_Exercise aim_
What is the number of lines in this listing that include the string "Section"? Answer with that number by itself.

------ Dataset records

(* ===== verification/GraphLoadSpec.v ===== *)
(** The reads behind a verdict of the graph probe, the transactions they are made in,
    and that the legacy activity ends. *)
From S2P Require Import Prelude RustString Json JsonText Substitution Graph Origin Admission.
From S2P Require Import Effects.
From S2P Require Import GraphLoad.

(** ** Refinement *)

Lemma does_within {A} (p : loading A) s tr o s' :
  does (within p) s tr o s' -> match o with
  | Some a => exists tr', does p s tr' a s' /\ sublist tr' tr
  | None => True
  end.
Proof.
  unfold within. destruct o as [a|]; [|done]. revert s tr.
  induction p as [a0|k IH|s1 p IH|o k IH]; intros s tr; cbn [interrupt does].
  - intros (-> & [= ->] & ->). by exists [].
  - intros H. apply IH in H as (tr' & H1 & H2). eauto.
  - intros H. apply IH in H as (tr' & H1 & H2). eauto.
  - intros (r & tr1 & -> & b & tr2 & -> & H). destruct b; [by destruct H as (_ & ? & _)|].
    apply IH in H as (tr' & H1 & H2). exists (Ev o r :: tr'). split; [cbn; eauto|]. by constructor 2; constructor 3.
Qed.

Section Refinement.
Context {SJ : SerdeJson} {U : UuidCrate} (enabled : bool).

------------
------ Dataset records

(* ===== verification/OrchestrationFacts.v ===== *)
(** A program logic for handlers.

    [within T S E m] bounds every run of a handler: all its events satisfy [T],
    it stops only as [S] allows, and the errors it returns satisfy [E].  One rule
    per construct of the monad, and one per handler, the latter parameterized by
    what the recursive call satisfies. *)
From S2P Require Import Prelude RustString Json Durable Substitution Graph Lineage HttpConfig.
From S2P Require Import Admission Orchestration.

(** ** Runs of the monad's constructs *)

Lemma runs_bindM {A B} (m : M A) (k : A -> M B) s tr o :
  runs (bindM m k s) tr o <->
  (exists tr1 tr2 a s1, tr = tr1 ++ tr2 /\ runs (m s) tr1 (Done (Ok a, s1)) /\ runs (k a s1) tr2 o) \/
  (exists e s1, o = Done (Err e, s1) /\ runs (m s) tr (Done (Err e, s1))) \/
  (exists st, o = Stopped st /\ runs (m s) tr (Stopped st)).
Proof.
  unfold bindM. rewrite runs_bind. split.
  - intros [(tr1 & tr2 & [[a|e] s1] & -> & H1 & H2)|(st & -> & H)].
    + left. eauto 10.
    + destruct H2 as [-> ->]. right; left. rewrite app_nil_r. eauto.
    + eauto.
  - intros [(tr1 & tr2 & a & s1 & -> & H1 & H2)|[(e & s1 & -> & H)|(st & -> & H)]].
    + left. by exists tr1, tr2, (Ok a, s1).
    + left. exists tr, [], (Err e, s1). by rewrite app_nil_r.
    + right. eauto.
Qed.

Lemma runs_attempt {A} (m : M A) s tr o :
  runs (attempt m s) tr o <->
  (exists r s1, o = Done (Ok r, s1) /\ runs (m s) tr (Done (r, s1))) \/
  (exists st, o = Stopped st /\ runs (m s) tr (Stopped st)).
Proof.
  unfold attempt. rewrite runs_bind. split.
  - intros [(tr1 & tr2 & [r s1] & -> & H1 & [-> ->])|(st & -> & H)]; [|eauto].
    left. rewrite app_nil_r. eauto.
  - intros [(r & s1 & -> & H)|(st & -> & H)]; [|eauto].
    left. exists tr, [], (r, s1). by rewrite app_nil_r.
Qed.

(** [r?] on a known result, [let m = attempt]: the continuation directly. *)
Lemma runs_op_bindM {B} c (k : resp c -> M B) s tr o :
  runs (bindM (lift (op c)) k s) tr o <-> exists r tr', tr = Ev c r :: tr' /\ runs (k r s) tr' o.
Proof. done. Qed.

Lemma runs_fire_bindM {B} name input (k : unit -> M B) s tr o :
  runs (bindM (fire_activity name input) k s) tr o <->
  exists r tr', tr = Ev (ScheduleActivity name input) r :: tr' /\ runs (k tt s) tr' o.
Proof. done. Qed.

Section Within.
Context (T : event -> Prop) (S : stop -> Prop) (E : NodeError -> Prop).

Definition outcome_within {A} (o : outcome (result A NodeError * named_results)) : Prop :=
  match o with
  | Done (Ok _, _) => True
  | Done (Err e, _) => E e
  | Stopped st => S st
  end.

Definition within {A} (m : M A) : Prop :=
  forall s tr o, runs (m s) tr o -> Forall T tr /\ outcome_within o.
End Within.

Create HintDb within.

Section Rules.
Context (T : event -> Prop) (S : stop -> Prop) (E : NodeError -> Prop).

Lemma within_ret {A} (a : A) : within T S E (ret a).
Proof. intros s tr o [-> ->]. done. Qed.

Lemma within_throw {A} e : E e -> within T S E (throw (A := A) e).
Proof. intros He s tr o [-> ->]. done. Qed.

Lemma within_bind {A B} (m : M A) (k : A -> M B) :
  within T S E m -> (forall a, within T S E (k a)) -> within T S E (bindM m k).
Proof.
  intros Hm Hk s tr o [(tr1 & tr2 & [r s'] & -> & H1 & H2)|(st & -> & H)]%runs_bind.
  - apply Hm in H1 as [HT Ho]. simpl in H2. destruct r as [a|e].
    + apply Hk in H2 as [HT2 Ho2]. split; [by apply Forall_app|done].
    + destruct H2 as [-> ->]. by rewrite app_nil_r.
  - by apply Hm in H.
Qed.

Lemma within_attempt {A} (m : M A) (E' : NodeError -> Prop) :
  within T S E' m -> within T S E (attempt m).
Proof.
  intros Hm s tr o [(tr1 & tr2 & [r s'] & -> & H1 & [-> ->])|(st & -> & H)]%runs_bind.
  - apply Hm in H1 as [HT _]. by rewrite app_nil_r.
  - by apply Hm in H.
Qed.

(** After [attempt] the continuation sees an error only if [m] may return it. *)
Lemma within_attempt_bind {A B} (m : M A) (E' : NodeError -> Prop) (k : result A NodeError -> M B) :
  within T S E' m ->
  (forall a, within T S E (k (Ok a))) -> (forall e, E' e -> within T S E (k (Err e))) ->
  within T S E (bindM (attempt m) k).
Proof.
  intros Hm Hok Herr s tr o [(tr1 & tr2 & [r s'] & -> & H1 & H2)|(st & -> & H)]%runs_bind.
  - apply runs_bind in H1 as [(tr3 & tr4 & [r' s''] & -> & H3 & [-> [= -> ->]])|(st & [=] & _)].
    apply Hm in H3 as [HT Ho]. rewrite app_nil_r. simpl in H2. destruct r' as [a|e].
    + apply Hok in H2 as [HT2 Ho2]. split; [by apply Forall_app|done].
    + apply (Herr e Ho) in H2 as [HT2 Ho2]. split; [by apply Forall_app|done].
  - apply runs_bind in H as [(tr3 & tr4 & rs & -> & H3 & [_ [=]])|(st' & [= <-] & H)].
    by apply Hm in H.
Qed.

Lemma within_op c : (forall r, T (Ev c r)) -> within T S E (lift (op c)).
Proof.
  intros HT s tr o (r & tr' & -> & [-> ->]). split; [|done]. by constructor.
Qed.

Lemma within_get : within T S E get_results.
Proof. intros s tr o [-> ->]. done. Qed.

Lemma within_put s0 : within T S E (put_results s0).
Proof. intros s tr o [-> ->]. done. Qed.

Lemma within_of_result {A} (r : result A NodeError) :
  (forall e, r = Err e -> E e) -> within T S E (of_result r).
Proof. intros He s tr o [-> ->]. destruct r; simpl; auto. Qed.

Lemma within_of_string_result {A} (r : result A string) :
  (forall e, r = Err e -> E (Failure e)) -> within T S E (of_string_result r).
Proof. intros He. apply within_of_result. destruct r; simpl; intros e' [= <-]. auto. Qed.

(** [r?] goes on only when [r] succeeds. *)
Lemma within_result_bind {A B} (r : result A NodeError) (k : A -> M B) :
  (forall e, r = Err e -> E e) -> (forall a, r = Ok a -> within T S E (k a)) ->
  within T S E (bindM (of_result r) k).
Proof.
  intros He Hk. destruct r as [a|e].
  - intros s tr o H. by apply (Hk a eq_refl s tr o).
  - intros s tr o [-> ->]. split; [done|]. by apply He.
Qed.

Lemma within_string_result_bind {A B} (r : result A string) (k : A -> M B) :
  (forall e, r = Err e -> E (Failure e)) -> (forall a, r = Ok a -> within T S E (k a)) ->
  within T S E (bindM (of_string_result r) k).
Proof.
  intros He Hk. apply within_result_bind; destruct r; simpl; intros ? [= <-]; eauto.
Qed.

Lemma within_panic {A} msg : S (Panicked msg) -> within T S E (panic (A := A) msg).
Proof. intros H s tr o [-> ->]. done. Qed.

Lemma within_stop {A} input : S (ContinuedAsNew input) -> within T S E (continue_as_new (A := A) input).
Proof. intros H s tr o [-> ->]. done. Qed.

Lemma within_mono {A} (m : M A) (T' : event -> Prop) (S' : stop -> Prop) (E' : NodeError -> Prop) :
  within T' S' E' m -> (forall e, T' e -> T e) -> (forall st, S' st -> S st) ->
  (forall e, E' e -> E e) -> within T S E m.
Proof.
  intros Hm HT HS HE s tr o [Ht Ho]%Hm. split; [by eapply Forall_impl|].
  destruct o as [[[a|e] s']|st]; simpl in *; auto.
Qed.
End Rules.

------------

_Output below_
3